*** Begin section ***

(* ===== verification/EndToEnd.v ===== *)
(** * From the ledger to the rollup

    What the published messages say, read back by the analytics consumer:
    however often and in whatever order the events of the outbox are delivered,
    once each of them has arrived the rollup is the ledger, counted per
    currency and type. *)
From S2P Require Import Prelude PyValues Schema Session Repositories LedgerService Moves.
From S2P Require Import LedgerSpec Publisher Analytics Reconciliation Invariants System.

(** The amount a transaction moved: that of its first leg. *)
Definition moved_amount (d : Database) (t : Transaction.row) : Z :=
  match LedgerRepository.entries_for_transaction (Transaction.id t) d with
  | e :: _ => LedgerEntry.amount e
  | [] => 0%Z
  end.

Definition stat_event_of (d : Database) (t : Transaction.row) : stat_event :=
  StatEvent (Transaction.id t) (Transaction.currency t) (type_value (Transaction.type t))
    (moved_amount d t).

(** What an outbox event reports, by the transaction it belongs to. *)
Definition reported (d : Database) (ev : OutboxEvent.row) : stat_event :=
  match transactions d !! OutboxEvent.aggregate_id ev with
  | Some t => stat_event_of d t
  | None => StatEvent (OutboxEvent.aggregate_id ev) "" "" 0
  end.

(** The rollup the ledger calls for. *)
Definition ledger_stats (d : Database) (k : string * string) : Z * Z :=
  let ts := filter (fun t => (Transaction.currency t, type_value (Transaction.type t)) = k)
              (snd <$> map_to_list (transactions d)) in
  (Z.of_nat (length ts), zsum (moved_amount d <$> ts)).

(** The types of the values in an event. *)
Inductive json_type := TStr | TInt | TOptStr.

Definition has_type (v : json) (t : json_type) : bool :=
  match t, v with
  | TStr, JStr _ | TInt, JInt _ | TOptStr, JStr _ | TOptStr, JNull => true
  | _, _ => false
  end.

Definition event_schema : list (string * json_type) :=
  [("transaction_id", TStr); ("type", TStr); ("status", TStr); ("currency", TStr); ("amount", TInt);
   ("wallet_id", TStr); ("counterparty_wallet_id", TOptStr); ("occurred_at", TStr)].

(** Exactly the fields of the schema, each of its type. *)
Definition conforms (payload : dict) : Prop :=
  dom payload = list_to_set event_schema.*1 /\
  Forall (fun kt => exists v, payload !! kt.1 = Some v /\ has_type v kt.2 = true) event_schema.

Lemma event_payload_conforms t a wid cp now : conforms (event_payload t a wid cp now).
Proof.
  split; [unfold event_payload; by rewrite dom_list_to_map_L|].
  unfold event_schema. repeat (apply Forall_cons; split); [..|by apply Forall_nil];
    (eexists; split; [reflexivity|]); try done. by destruct cp.
Qed.

(** The ids of the transactions have the width of a UUID, so that their text can
    be read back. *)
Definition txn_ids_fit (d : Database) : Prop :=
  forall i, is_Some (transactions d !! i) -> (i < uuid_bound)%N.

Lemma sized_txns d : sized d -> txn_ids_fit d.
Proof. by intros (_ & _ & Ht). Qed.

Section facts.
Context `{Env}.

Lemma moved_amount_double d t e1 e2 : double_entry d t e1 e2 -> moved_amount d t = LedgerEntry.amount e1.
Proof. intros [He _]. unfold moved_amount. by rewrite He. Qed.

Lemma payload_carries d ev t : txn_ids_fit d -> keyed d ->
  transactions d !! OutboxEvent.aggregate_id ev = Some t -> event_reports d ev t ->
  carries (OutboxEvent.payload ev) (reported d ev).
Proof.
  intros Hsize [_ Hk] Ht (_ & Hag & _ & e1 & e2 & wid & now & Hde & Hwid & Hp).
  unfold reported. rewrite Ht. unfold carries, stat_event_of. simpl.
  rewrite (moved_amount_double _ _ _ _ Hde), Hp. unfold event_payload.
  split; [|split; [|split]]; [|reflexivity..].
  eexists. split; [reflexivity|]. apply uuid_parse_str_aux, Hsize. apply Hk in Ht as Hid.
  rewrite Hid, Ht. eauto.
Qed.

Lemma first_deliveries_NoDup done es : NoDup (se_txn <$> first_deliveries done es) /\
  forall e, e ∈ first_deliveries done es -> e ∈ es /\ se_txn e ∉ done.
Proof.
  revert done. induction es as [|e es IH]; intros done; simpl.
  { split; [constructor|]. by intros e ?%elem_of_nil. }
  case_decide as Hd.
  - destruct (IH done) as [H1 H2]. split; [done|]. intros e' He'. destruct (H2 e' He'). set_solver.
  - destruct (IH ({[se_txn e]} ∪ done)) as [H1 H2]. split.
    + rewrite fmap_cons. apply NoDup_cons. split; [|done].
      intros (e' & Heq & He')%list_elem_of_fmap. destruct (H2 e' He'). set_solver.
    + intros e' [->|He']%elem_of_cons; [set_solver|]. destruct (H2 e' He'). set_solver.
Qed.

Lemma first_deliveries_covers done es e : e ∈ es -> se_txn e ∉ done ->
  exists e', e' ∈ first_deliveries done es /\ se_txn e' = se_txn e.
Proof.
  revert done. induction es as [|e0 es IH]; intros done He Hd; [by apply elem_of_nil in He|].
  simpl. apply elem_of_cons in He as [->|He].
  - rewrite decide_False by done. exists e0. set_solver.
  - case_decide as E; [by apply IH|]. destruct (decide (se_txn e = se_txn e0)) as [Eq|Ne].
    + exists e0. set_solver.
    + destruct (IH ({[se_txn e0]} ∪ done) He) as (e' & He' & Eq); [set_solver|]. exists e'. set_solver.
Qed.

Lemma reported_txn d ev : wf d -> (exists j, outbox_events d !! j = Some ev) ->
  exists t, transactions d !! OutboxEvent.aggregate_id ev = Some t /\ reported d ev = stat_event_of d t /\
    event_reports d ev t.
Proof.
  intros [_ _ Ho] [j Hj]. destruct (ow_reports _ Ho j ev Hj) as (t & Ht & Hr).
  exists t. unfold reported. by rewrite Ht.
Qed.

(** Each transaction counts exactly once, whatever the deliveries. *)
Lemma firsts_are_transactions d evs : wf d ->
  (forall ev, ev ∈ evs <-> exists j, outbox_events d !! j = Some ev) ->
  first_deliveries ∅ (reported d <$> evs) ≡ₚ stat_event_of d <$> (snd <$> map_to_list (transactions d)).
Proof.
  intros Hw Hevs. pose proof (lw_keyed _ (wf_ledger _ Hw)) as [_ Hk].
  destruct (first_deliveries_NoDup ∅ (reported d <$> evs)) as [Hnd Hin].
  apply NoDup_Permutation.
  - by apply NoDup_fmap_1 in Hnd.
  - apply (NoDup_fmap_1 se_txn). rewrite <- !list_fmap_compose.
    rewrite (list_fmap_ext _ fst); [apply NoDup_fst_map_to_list|].
    intros n [i t] Hi%list_elem_of_lookup_2%elem_of_map_to_list. by apply Hk.
  - intros e. split.
    + intros He. apply Hin in He as [(ev & -> & Hev)%list_elem_of_fmap _].
      destruct (reported_txn d ev Hw) as (t & Ht & -> & _); [by apply Hevs|].
      apply list_elem_of_fmap_2, list_elem_of_fmap. exists (OutboxEvent.aggregate_id ev, t).
      by rewrite elem_of_map_to_list.
    + intros (t & -> & ([i t'] & -> & Hi%elem_of_map_to_list)%list_elem_of_fmap)%list_elem_of_fmap.
      simpl. destruct (ow_event _ (wf_outbox _ Hw) i t' Hi) as (j & ev & Hj & Hag).
      destruct (reported_txn d ev Hw) as (t & Ht & Hrep & _); [eauto|].
      rewrite Hag in Ht. simplify_eq.
      destruct (first_deliveries_covers ∅ (reported d <$> evs) (reported d ev)) as (e' & He' & Heq);
        [apply list_elem_of_fmap_2, Hevs; eauto|set_solver|].
      assert (e' = stat_event_of d t') as <-; [|done].
      apply Hin in He' as [(ev' & -> & Hev')%list_elem_of_fmap _]. rewrite Hrep in Heq.
      destruct (reported_txn d ev' Hw) as (t2 & Ht' & Hrep' & _); [by apply Hevs|].
      rewrite Hrep' in *. simpl in Heq. apply Hk in Ht' as Hid'. apply Hk in Hi as Hid.
      rewrite Hid', Hid in Heq. congruence.
Qed.

Lemma counted_ledger d es k : es ≡ₚ stat_event_of d <$> (snd <$> map_to_list (transactions d)) ->
  stat_of d k = (0, 0)%Z -> counted d es k = ledger_stats d k.
Proof.
  intros Hes Hz. unfold counted, ledger_stats, of_key. rewrite Hz, Hes. simpl.
  set (ts := snd <$> map_to_list (transactions d)).
  assert (Hf : filter (fun e => (se_currency e, se_type e) = k) (stat_event_of d <$> ts) =
    stat_event_of d <$> filter (fun t => (Transaction.currency t, type_value (Transaction.type t)) = k) ts).
  { clear. induction ts as [|t ts IH]; [done|]. rewrite fmap_cons, !filter_cons, IH.
    by repeat case_decide. }
  rewrite Hf, length_fmap, <- list_fmap_compose. done.
Qed.

Lemma reported_ok d ev : wf d -> (exists j, outbox_events d !! j = Some ev) -> event_ok (reported d ev).
Proof.
  intros Hw Hj. destruct (reported_txn d ev Hw Hj) as (t & Ht & -> & _).
  destruct (lw_double _ (wf_ledger _ Hw) _ t Ht) as (_ & Hcur & e1 & e2 & Hde).
  split; [done|]. split; [simpl; by destruct (Transaction.type t)|]. simpl.
  rewrite (moved_amount_double _ _ _ _ Hde). destruct Hde as [He _].
  assert (Hin : e1 ∈ LedgerRepository.entries_for_transaction (Transaction.id t) d)
    by (rewrite He; set_solver).
  apply list_elem_of_filter in Hin as [_ Hin]. pose proof (lw_entries _ (wf_ledger _ Hw)) as Hall.
  rewrite Forall_forall in Hall. destruct (Hall e1 Hin) as [? _]. lia.
Qed.
End facts.

(** ** The rollup of some of the transactions *)
Definition recorded (d : Database) (X : gset uuid) : list Transaction.row :=
  filter (fun t => Transaction.id t ∈ X) (snd <$> map_to_list (transactions d)).

Definition stats_of (d : Database) (k : string * string) (ts : list Transaction.row) : Z * Z :=
  let ts := filter (fun t => (Transaction.currency t, type_value (Transaction.type t)) = k) ts in
  (Z.of_nat (length ts), zsum (moved_amount d <$> ts)).

Definition stats_over (d : Database) (X : gset uuid) (k : string * string) : Z * Z :=
  stats_of d k (recorded d X).

(** The ledger's own statistics fit the rollup's columns. *)
Definition stats_fit (d : Database) : Prop :=
  forall k, ((ledger_stats d k).1 <= bigint_max /\ (ledger_stats d k).2 <= bigint_max)%Z.

Section stats.
Context `{Env}.

Lemma elem_of_recorded d X t : keyed d ->
  t ∈ recorded d X <-> Transaction.id t ∈ X /\ transactions d !! Transaction.id t = Some t.
Proof.
  intros [_ Hk]. unfold recorded. rewrite list_elem_of_filter, elem_of_values. split.
  - intros [Hx [i Hi]]. split; [done|]. by rewrite (Hk _ _ Hi).
  - intros [Hx Ht]. eauto.
Qed.

Lemma NoDup_recorded d X : keyed d -> NoDup (recorded d X).
Proof.
  intros [_ Hk]. apply NoDup_filter, (NoDup_fmap_1 Transaction.id). rewrite <- list_fmap_compose.
  rewrite (list_fmap_ext _ fst); [apply NoDup_fst_map_to_list|].
  intros n [i t] Hi%list_elem_of_lookup_2%elem_of_map_to_list. by apply Hk.
Qed.

Lemma recorded_add d X t : keyed d -> transactions d !! Transaction.id t = Some t -> Transaction.id t ∉ X ->
  recorded d ({[Transaction.id t]} ∪ X) ≡ₚ t :: recorded d X.
Proof.
  intros Hk Ht Hx. apply NoDup_Permutation.
  - by apply NoDup_recorded.
  - apply NoDup_cons. split; [|by apply NoDup_recorded]. rewrite elem_of_recorded by done. tauto.
  - intros u. rewrite elem_of_cons, !elem_of_recorded, elem_of_union, elem_of_singleton by done. split.
    + intros [[He|Hu] Hl]; [left; rewrite He in Hl; congruence|right; done].
    + intros [->|[Hu Hl]]; auto.
Qed.

Lemma recorded_all d X : keyed d -> dom (transactions d) ⊆ X -> recorded d X ≡ₚ snd <$> map_to_list (transactions d).
Proof.
  intros Hk HX. unfold recorded. rewrite filter_every; [done|].
  intros t Ht%elem_of_values. destruct Ht as [i Hi]. rewrite (proj2 Hk _ _ Hi). apply HX, elem_of_dom. eauto.
Qed.

#[export] Instance stats_of_perm d k : Proper ((≡ₚ) ==> eq) (stats_of d k).
Proof. intros l l' Hl. unfold stats_of. by rewrite Hl. Qed.

Lemma stats_over_all d X k : keyed d -> dom (transactions d) ⊆ X -> stats_over d X k = ledger_stats d k.
Proof. intros Hk HX. unfold stats_over. by rewrite recorded_all. Qed.

Lemma stats_over_add d X t k : keyed d -> transactions d !! Transaction.id t = Some t -> Transaction.id t ∉ X ->
  stats_over d ({[Transaction.id t]} ∪ X) k =
    if decide ((Transaction.currency t, type_value (Transaction.type t)) = k)
    then ((stats_over d X k).1 + 1, (stats_over d X k).2 + moved_amount d t)%Z else stats_over d X k.
Proof.
  intros Hk Ht Hx. unfold stats_over. rewrite recorded_add by done. unfold stats_of. rewrite filter_cons.
  case_decide; [|done]. rewrite fmap_cons, zsum_cons, length_cons. simpl. f_equal; lia.
Qed.

Lemma moved_amount_nonneg d t : wf d -> transactions d !! Transaction.id t = Some t -> (0 <= moved_amount d t)%Z.
Proof.
  intros Hw Ht. destruct (lw_double _ (wf_ledger _ Hw) _ t Ht) as (_ & _ & e1 & e2 & Hde).
  rewrite (moved_amount_double _ _ _ _ Hde). destruct Hde as [He _].
  assert (Hin : e1 ∈ LedgerRepository.entries_for_transaction (Transaction.id t) d) by (rewrite He; set_solver).
  apply list_elem_of_filter in Hin as [_ Hin]. pose proof (lw_entries _ (wf_ledger _ Hw)) as Hall.
  rewrite Forall_forall in Hall. destruct (Hall e1 Hin) as [? _]. lia.
Qed.

(** A part of the transactions counts no more than all of them. *)
Lemma stats_over_le d X k : wf d ->
  ((stats_over d X k).1 <= (ledger_stats d k).1 /\ (stats_over d X k).2 <= (ledger_stats d k).2)%Z.
Proof.
  intros Hw. pose proof (lw_keyed _ (wf_ledger _ Hw)) as Hk.
  rewrite <- (stats_over_all d (dom (transactions d)) k) by done. unfold stats_over.
  assert (Hs : recorded d X ⊆+ recorded d (dom (transactions d))).
  { apply NoDup_submseteq; [by apply NoDup_recorded|]. intros t. rewrite !elem_of_recorded by done.
    intros [_ Ht]. split; [|done]. apply elem_of_dom. eauto. }
  apply submseteq_Permutation in Hs as [l Hl]. unfold stats_of. cbn [fst snd].
  assert (Hn : (0 <= zsum (moved_amount d <$>
     filter (fun t => (Transaction.currency t, type_value (Transaction.type t)) = k) l))%Z).
  { apply zsum_map_nonneg. intros t [_ Ht]%list_elem_of_filter. apply moved_amount_nonneg; [done|].
    apply (elem_of_recorded d (dom (transactions d))); [done|]. rewrite Hl. set_solver. }
  rewrite Hl, filter_app, fmap_app, zsum_app, length_app. lia.
Qed.

(** What is booked later leaves the amounts of earlier transactions alone. *)
Lemma moved_amount_extends d d' t : wf d -> wf d' -> extends d d' -> transactions d !! Transaction.id t = Some t ->
  moved_amount d' t = moved_amount d t.
Proof.
  intros Hw Hw' He Ht. pose proof (lookup_weaken _ _ _ _ Ht (ext_transactions _ _ He)) as Ht'.
  destruct (lw_double _ (wf_ledger _ Hw) _ t Ht) as (_ & _ & e1 & e2 & Hde & _).
  destruct (lw_double _ (wf_ledger _ Hw') _ t Ht') as (_ & _ & f1 & f2 & Hdf & _).
  destruct (ext_entries _ _ He) as [l Hl]. unfold moved_amount, LedgerRepository.entries_for_transaction in *.
  rewrite Hl, filter_app, Hde. done.
Qed.

Lemma stats_over_extends d d' X k : wf d -> wf d' -> extends d d' -> X ⊆ dom (transactions d) ->
  stats_over d' X k = stats_over d X k.
Proof.
  intros Hw Hw' He HX. pose proof (lw_keyed _ (wf_ledger _ Hw)) as Hk. pose proof (lw_keyed _ (wf_ledger _ Hw')) as Hk'.
  assert (Hp : recorded d' X ≡ₚ recorded d X).
  { apply NoDup_Permutation; [by apply NoDup_recorded..|]. intros t. rewrite !elem_of_recorded by done.
    split; intros [Hx Ht]; (split; [done|]).
    - apply HX, elem_of_dom in Hx as [t0 Ht0]. pose proof (lookup_weaken _ _ _ _ Ht0 (ext_transactions _ _ He)). congruence.
    - by eapply lookup_weaken, ext_transactions. }
  unfold stats_over. rewrite Hp. unfold stats_of. f_equal. f_equal.
  apply list_fmap_ext. intros i t [_ Ht]%list_elem_of_lookup_2%list_elem_of_filter.
  apply moved_amount_extends; try done. by apply (elem_of_recorded d X).
Qed.

Lemma stats_fit_before d d' : wf d -> wf d' -> extends d d' -> stats_fit d' -> stats_fit d.
Proof.
  intros Hw Hw' He Hf k. specialize (Hf k). pose proof (lw_keyed _ (wf_ledger _ Hw)) as Hk.
  pose proof (stats_over_le d' (dom (transactions d)) k Hw') as Hle.
  rewrite (stats_over_extends d d'), stats_over_all in Hle by done. lia.
Qed.
(** It suffices that the totals over all keys fit. *)
Lemma fits_total d : wf d -> (Z.of_nat (size (transactions d)) <= bigint_max)%Z ->
  (zsum (moved_amount d <$> (snd <$> map_to_list (transactions d))) <= bigint_max)%Z -> stats_fit d.
Proof.
  intros Hw Hn Hz k. unfold ledger_stats. cbn [fst snd]. rewrite <- length_map_to_list in Hn.
  pose proof (length_filter (fun t => (Transaction.currency t, type_value (Transaction.type t)) = k)
    (snd <$> map_to_list (transactions d))) as Hl. rewrite length_fmap in Hl. split; [lia|].
  etrans; [|exact Hz]. apply zsum_filter_le. intros t [i Ht]%elem_of_values.
  apply moved_amount_nonneg; [done|]. by rewrite (proj2 (lw_keyed _ (wf_ledger _ Hw)) _ _ Ht).
Qed.

End stats.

*** End section ***

*AIM OF THE TASK*:
In the data above, start at the line that has "Lemma payload_carries d", stop after the line that has "intros Hsize [_", and print every line in between exactly as it stands.

*RESPONSE AREA*:
Lemma payload_carries d ev t : txn_ids_fit d -> keyed d ->
  transactions d !! OutboxEvent.aggregate_id ev = Some t -> event_reports d ev t ->
  carries (OutboxEvent.payload ev) (reported d ev).
Proof.
  intros Hsize [_ Hk] Ht (_ & Hag & _ & e1 & e2 & wid & now & Hde & Hwid & Hp).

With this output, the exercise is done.